Taking the next step in the ever-running race to maintain a high degree of security and performance in Android apps, Google announced this week that starting from August 2019, only 64-bit apps will be allowed in the Google Play store.
The company sent out an explanation via its Android Developers Blog saying “64-bit code typically offers significantly better performance for apps that use native libraries since it comes with additional registers and new instructions.”
Google says it’s prepping its ecosystem with this move in the hopes of future Android versions that will support 64-bit apps exclusively. Meaning that if your app has a 32-bit library, you’ll soon have to include a 64-bit alternative for it, either packaged with the same APK or as a part of any of the multiple APKs you’ll submit to the Play Store.

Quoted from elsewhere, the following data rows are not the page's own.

(* ===== verification/IniFile.v ===== *)
(** Configuration files ([CIniFile] of mmlib/ini_file): the text of a file in
    memory, searched for the value of an item of a section. *)
From Stdlib Require Import Ascii String.
From S2P Require Import Prelude.

#[local] Open Scope Z_scope.
#[local] Arguments Z.add : simpl never.
#[local] Arguments Z.eqb : simpl never.
#[local] Arguments Z.ltb : simpl never.
#[local] Arguments Z.leb : simpl never.

(** A C string, as the bytes before its NUL. *)
Definition bytes (s : string) : list Z := (λ c, Z.of_N (N_of_ascii c)) <$> list_ascii_of_string s.

Definition NL : Z := 10.
Definition CR : Z := 13.
Definition SP : Z := 32.
Definition TAB : Z := 9.
Definition SEMI : Z := 59.
Definition EQUALS : Z := 61.
Definition LBR : Z := 91.
Definition RBR : Z := 93.

(** * The string functions of the C library the code uses *)
Fixpoint cstr (m : list Z) : list Z :=
  match m with
  | [] => []
  | c :: m => if c =? 0 then [] else c :: cstr m
  end.

Fixpoint starts (s l : list Z) : bool :=
  match s, l with
  | [], _ => true
  | c :: s, d :: l => (c =? d) && starts s l
  | _, [] => false
  end.

Fixpoint find_sub (s l : list Z) (i : Z) : option Z :=
  if starts s l then Some i
  else match l with [] => None | _ :: l => find_sub s l (i + 1) end.

(** [strstr] on the string at offset [o]: the offset of the first match. *)
Definition strstr (m : list Z) (o : Z) (s : list Z) : option Z :=
  find_sub s (cstr (drop (Z.to_nat o) m)) o.

Definition is_space (c : Z) : bool := (c =? SP) || ((9 <=? c) && (c <=? 13)).
Definition is_digit (c : Z) : bool := (48 <=? c) && (c <=? 57).

Fixpoint skip_spaces (s : list Z) : list Z :=
  match s with
  | c :: s' => if is_space c then skip_spaces s' else s
  | [] => []
  end.

Fixpoint digits (s : list Z) (acc : Z) : Z :=
  match s with
  | c :: s => if is_digit c then digits s (acc * 10 + (c - 48)) else acc
  | [] => acc
  end.

(** [strtol] with base 10 saturates, [atoi] takes its low 32 bits. *)
Definition strtol (s : list Z) : Z :=
  let '(sign, s) := match skip_spaces s with
                    | 45 :: s => (-1, s) | 43 :: s => (1, s) | s => (1, s) end in
  Z.max (- 2 ^ 63) (Z.min (2 ^ 63 - 1) (sign * digits s 0)).
Definition atoi (s : list Z) : Z := i32 (strtol s).

Definition hex_digit (c : Z) : option Z :=
  if is_digit c then Some (c - 48)
  else if (97 <=? c) && (c <=? 102) then Some (c - 87)
  else if (65 <=? c) && (c <=? 70) then Some (c - 55) else None.

Fixpoint hex_digits (s : list Z) (acc : Z) : Z :=
  match s with
  | c :: s => match hex_digit c with Some d => hex_digits s (acc * 16 + d) | None => acc end
  | [] => acc
  end.

(** [sscanf] of an unsigned hexadecimal number: [None] leaves the variable as
    it is. *)
Definition scan_hex (s : list Z) : option Z :=
  match skip_spaces s with
  | c :: s' => match hex_digit c with
               | Some _ => Some (i32 (Z.min (2 ^ 64 - 1) (hex_digits (c :: s') 0)))
               | None => None end
  | [] => None
  end.

Definition strtoull (s : list Z) : Z :=
  let '(sign, s) := match skip_spaces s with
                    | 45 :: s => (-1, s) | 43 :: s => (1, s) | s => (1, s) end in
  u64 (sign * Z.min (2 ^ 64 - 1) (digits s 0)).

Definition is_blank (c : Z) : bool := (c =? SP) || (c =? TAB) || (c =? CR) || (c =? NL).

Fixpoint trim_left (s : list Z) : list Z :=
  match s with
  | c :: s' => if is_blank c then trim_left s' else s
  | [] => []
  end.

(** [TrimString]: the right end first. *)
Definition TrimString (s : list Z) : list Z := trim_left (rev (trim_left (rev s))).

Lemma cstr_no_nul s : 0 ∉ cstr s.
Proof.
  induction s as [|c s IH]; cbn; [apply not_elem_of_nil|].
  destruct (Z.eqb_spec c 0) as [->|]; [apply not_elem_of_nil|].
  apply not_elem_of_cons. by split.
Qed.

Lemma cstr_app_nul a b : 0 ∉ a → cstr (a ++ 0 :: b) = a.
Proof.
  induction a as [|c a IH]; cbn; [done|]. intros [? ?]%not_elem_of_cons.
  destruct (Z.eqb_spec c 0) as [->|]; [done|]. by rewrite IH.
Qed.

Lemma cstr_id s : 0 ∉ s → cstr s = s.
Proof.
  induction s as [|c s IH]; cbn; [done|]. intros [? ?]%not_elem_of_cons.
  destruct (Z.eqb_spec c 0) as [->|]; [done|]. by rewrite IH.
Qed.

Module CIniFile.

Definition SUCCESS : Z := 0.
Definition E_INI_FILE : Z := -401.

(** [m_szBuffer] has a NUL behind the [m_iSize] bytes of the file. *)
Record t : Type := mk { m_szBuffer : option (list Z); m_iSize : Z }.

(** The constructor: the contents of the file, if there is one. *)
Definition New (file : option (list Z)) : t :=
  match file with
  | None => mk None 0
  | Some d => if zlen d <=? 0 then mk None (zlen d) else mk (Some (d ++ [0])) (zlen d)
  end.

Definition IsValid (f : t) : bool :=
  match m_szBuffer f with None => false | Some _ => negb (m_iSize f <=? 0) end.

(** The section: the offset of its name, [None] for an error.  The loop also
    ends, without an error, when it has run through the file. *)
Fixpoint find_section (fuel : nat) (m : list Z) (size : Z) (szSection : list Z) (pszTemp : Z)
    : outcome (option Z) :=
  match fuel with
  | O => Spin
  | S fuel =>
      if pszTemp <? size then
        match strstr m pszTemp szSection with
        | None => Ok None
        | Some p =>
            if p =? 0 then Ok None else
            c1 ← aget m (p - 1); c2 ← aget m (p + zlen szSection);
            if negb (c1 =? LBR) || negb (c2 =? RBR)
            then find_section fuel m size szSection (p + zlen szSection)
            else if 1 <? p then
              c0 ← aget m (p - 2);
              if negb (c0 =? NL) then find_section fuel m size szSection (p + zlen szSection)
              else Ok (Some p)
            else Ok (Some p)
        end
      else Ok (Some pszTemp)
  end.

(** The next section, or the end of the file. *)
Fixpoint find_next (fuel : nat) (m : list Z) (size : Z) (pszTestSection : Z) : outcome Z :=
  match fuel with
  | O => Spin
  | S fuel =>
      match strstr m pszTestSection [LBR] with
      | None => Ok size
      | Some p =>
          c ← aget m (p - 1);
          if c =? NL then Ok p else find_next fuel m size (p + 1)
      end
  end.

(** The item: [Some (Some p)] is the offset of its name, [Some None] the end
    of the file, [None] an error. *)
Fixpoint find_item (fuel : nat) (m : list Z) (size pszNextSection : Z) (szItem : list Z)
    (pszTemp : Z) : outcome (option (option Z)) :=
  match fuel with
  | O => Spin
  | S fuel =>
      if pszTemp <? size then
        match strstr m pszTemp szItem with
        | None => Ok None
        | Some p =>
            if pszNextSection <=? p then Ok None else
            c1 ← aget m (p - 1);
            if negb (c1 =? NL)
            then find_item fuel m size pszNextSection szItem (p + zlen szItem)
            else
              c2 ← aget m (p + zlen szItem);
              if negb (c2 =? SP) && negb (c2 =? EQUALS) && negb (c2 =? TAB)
              then find_item fuel m size pszNextSection szItem (p + zlen szItem)
              else Ok (Some (Some p))
        end
      else Ok (Some None)
  end.

(** The value behind the equals sign: [n] counts the bytes looked at, [v] is
    what has been copied. *)
Fixpoint copy_value (fuel : nat) (m : list Z) (pszValue n : Z) (v : list Z) (iValueLen : Z)
    : outcome (list Z) :=
  match fuel with
  | O => Spin
  | S fuel =>
      if zlen v <? iValueLen - 1 then
        c ← aget m (pszValue + n);
        if (c =? CR) || (c =? NL) || (c =? 0) then Ok v
        else if ((c =? SP) || (c =? TAB)) && (zlen v =? 0)
        then copy_value fuel m pszValue (n + 1) v iValueLen
        else if c =? SEMI then
          if 0 <? n then
            c' ← aget m (pszValue + n + 1);
            if c' =? SEMI then copy_value fuel m pszValue (n + 2) (v ++ [c]) iValueLen
            else Ok v
          else Ok v
        else copy_value fuel m pszValue (n + 1) (v ++ [c]) iValueLen
      else Ok v
  end.

(** The string left in [szValue] and the result.  [szDefault] has room in it. *)
Definition GetString (f : t) (szSection szItem szDefault : list Z) (iValueLen : Z)
    : outcome (list Z * Z) :=
  match m_szBuffer f with
  | Some m =>
      if IsValid f then
        let size := m_iSize f in
        let fuel := S (List.length m) in
        s ← find_section fuel m size szSection 0;
        match s with
        | None => Ok (szDefault, E_INI_FILE)
        | Some pszTemp =>
            pszNextSection ← find_next fuel m size pszTemp;
            it ← find_item fuel m size pszNextSection szItem pszTemp;
            match it with
            | None => Ok (szDefault, E_INI_FILE)
            | Some None => Ok (TrimString szDefault, SUCCESS)
            | Some (Some pszItem) =>
                match strstr m pszItem [EQUALS] with
                | None => Ok (szDefault, E_INI_FILE)
                | Some e =>
                    if size <=? e + 1 then Ok (szDefault, E_INI_FILE) else
                    v ← copy_value fuel m (e + 1) 0 [] iValueLen;
                    Ok (TrimString v, SUCCESS)
                end
            end
        end
      else Ok (szDefault, E_INI_FILE)
  | None => Ok (szDefault, E_INI_FILE)
  end.

(** [*piValue] before and after, and the result. *)
Definition GetInt (f : t) (szSection szItem : list Z) (iDefault piValue : Z) : outcome (Z * Z) :=
  if negb (IsValid f) then Ok (piValue, E_INI_FILE) else
  '(szInt, r) ← GetString f szSection szItem [] 32;
  if negb (r =? 0) then Ok (iDefault, E_INI_FILE)
  else if starts (bytes "0x") szInt || starts (bytes "0X") szInt
  then Ok (default piValue (scan_hex (drop 2 szInt)), SUCCESS)
  else Ok (atoi szInt, SUCCESS).

Definition GetULongLong (f : t) (szSection szItem : list Z) (ullDefault pullValue : Z)
    : outcome (Z * Z) :=
  if negb (IsValid f) then Ok (pullValue, E_INI_FILE) else
  '(sz, r) ← GetString f szSection szItem [] 32;
  if negb (r =? 0) then Ok (ullDefault, E_INI_FILE) else Ok (strtoull sz, SUCCESS).

End CIniFile.

Module IniExample.
Definition file : list Z :=
  bytes "[BUS]" ++ [NL] ++ bytes "ClusterID = 3 ; comment" ++ [NL] ++ bytes "XID=1" ++ [NL] ++
  bytes "[LOG]" ++ [NL] ++ bytes "Path=	/tmp/a;;b" ++ [NL] ++ bytes "Key=0x1F" ++ [NL].
Definition ini : CIniFile.t := CIniFile.New (Some file).
Example get_id : CIniFile.GetInt ini (bytes "BUS") (bytes "ClusterID") 0 7 = Ok (3, 0).
Proof. vm_compute. reflexivity. Qed.
Example get_path : CIniFile.GetString ini (bytes "LOG") (bytes "Path") [] 64 = Ok (bytes "/tmp/a;b", 0).
Proof. vm_compute. reflexivity. Qed.
Example get_hex : CIniFile.GetInt ini (bytes "LOG") (bytes "Key") 0 7 = Ok (31, 0).
Proof. vm_compute. reflexivity. Qed.
Example get_other : CIniFile.GetInt ini (bytes "BUS") (bytes "Key") 5 7 = Ok (5, -401).
Proof. vm_compute. reflexivity. Qed.
Example get_sub : CIniFile.GetInt ini (bytes "BUS") (bytes "ID") 5 7 = Ok (5, -401).
Proof. vm_compute. reflexivity. Qed.
End IniExample.

(** * Searching *)
Section search.
Implicit Types (d s l m : list Z).

Lemma starts_nil l : starts [] l = true.
Proof. by destruct l. Qed.

Lemma starts_spec s l : starts s l = true ↔ ∃ r, l = s ++ r.
Proof.
  revert l. induction s as [|c s IH]; intros l; [rewrite starts_nil; split; eauto|].
  destruct l as [|x l]; cbn; [naive_solver|]. rewrite andb_true_iff, Z.eqb_eq, IH. naive_solver.
Qed.

Lemma find_sub_spec s l i :
  match find_sub s l i with
  | Some p => ∃ j, p = i + Z.of_nat j ∧ (j ≤ length l)%nat ∧ starts s (drop j l) = true ∧
                ∀ j', (j' < j)%nat → starts s (drop j' l) = false
  | None => ∀ j, (j ≤ length l)%nat → starts s (drop j l) = false
  end.
Proof.
  revert i. induction l as [|x l IH]; intros i; cbn [find_sub].
  - destruct (starts s []) eqn:E.
    + exists 0%nat. split_and!; [lia|lia|done|lia].
    + intros j ?. by replace j with 0%nat by (cbn in *; lia).
  - destruct (starts s (x :: l)) eqn:E.
    + exists 0%nat. split_and!; [lia|lia|done|lia].
    + specialize (IH (i + 1)). destruct (find_sub s l (i + 1)) as [p|].
      * destruct IH as (j & -> & ? & ? & Hj). exists (S j). split_and!; [lia|cbn; lia|done|].
        intros [|j'] ?; [done|]. apply Hj. lia.
      * intros [|j] ?; [done|]. apply IH. cbn in *. lia.
Qed.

This decision means that most developers will have to rework their apps in order to avoid a ban and remain in the Play store ranks. All this with the hope that it’ll lead to a more secure and efficient App store environment in the near future.
Soon, apps will come equipped with a type of metadata that will serve to distinguish authorized apps from fraudulent ones coming from the Play store. You can read all about these developments as well as the detailed new target API level requirements (coming into effect in late 2018) right here.
For comparison’s sake, Apple stopped supporting 32-bit apps with the introduction of iOS 11 in the fall of 2017.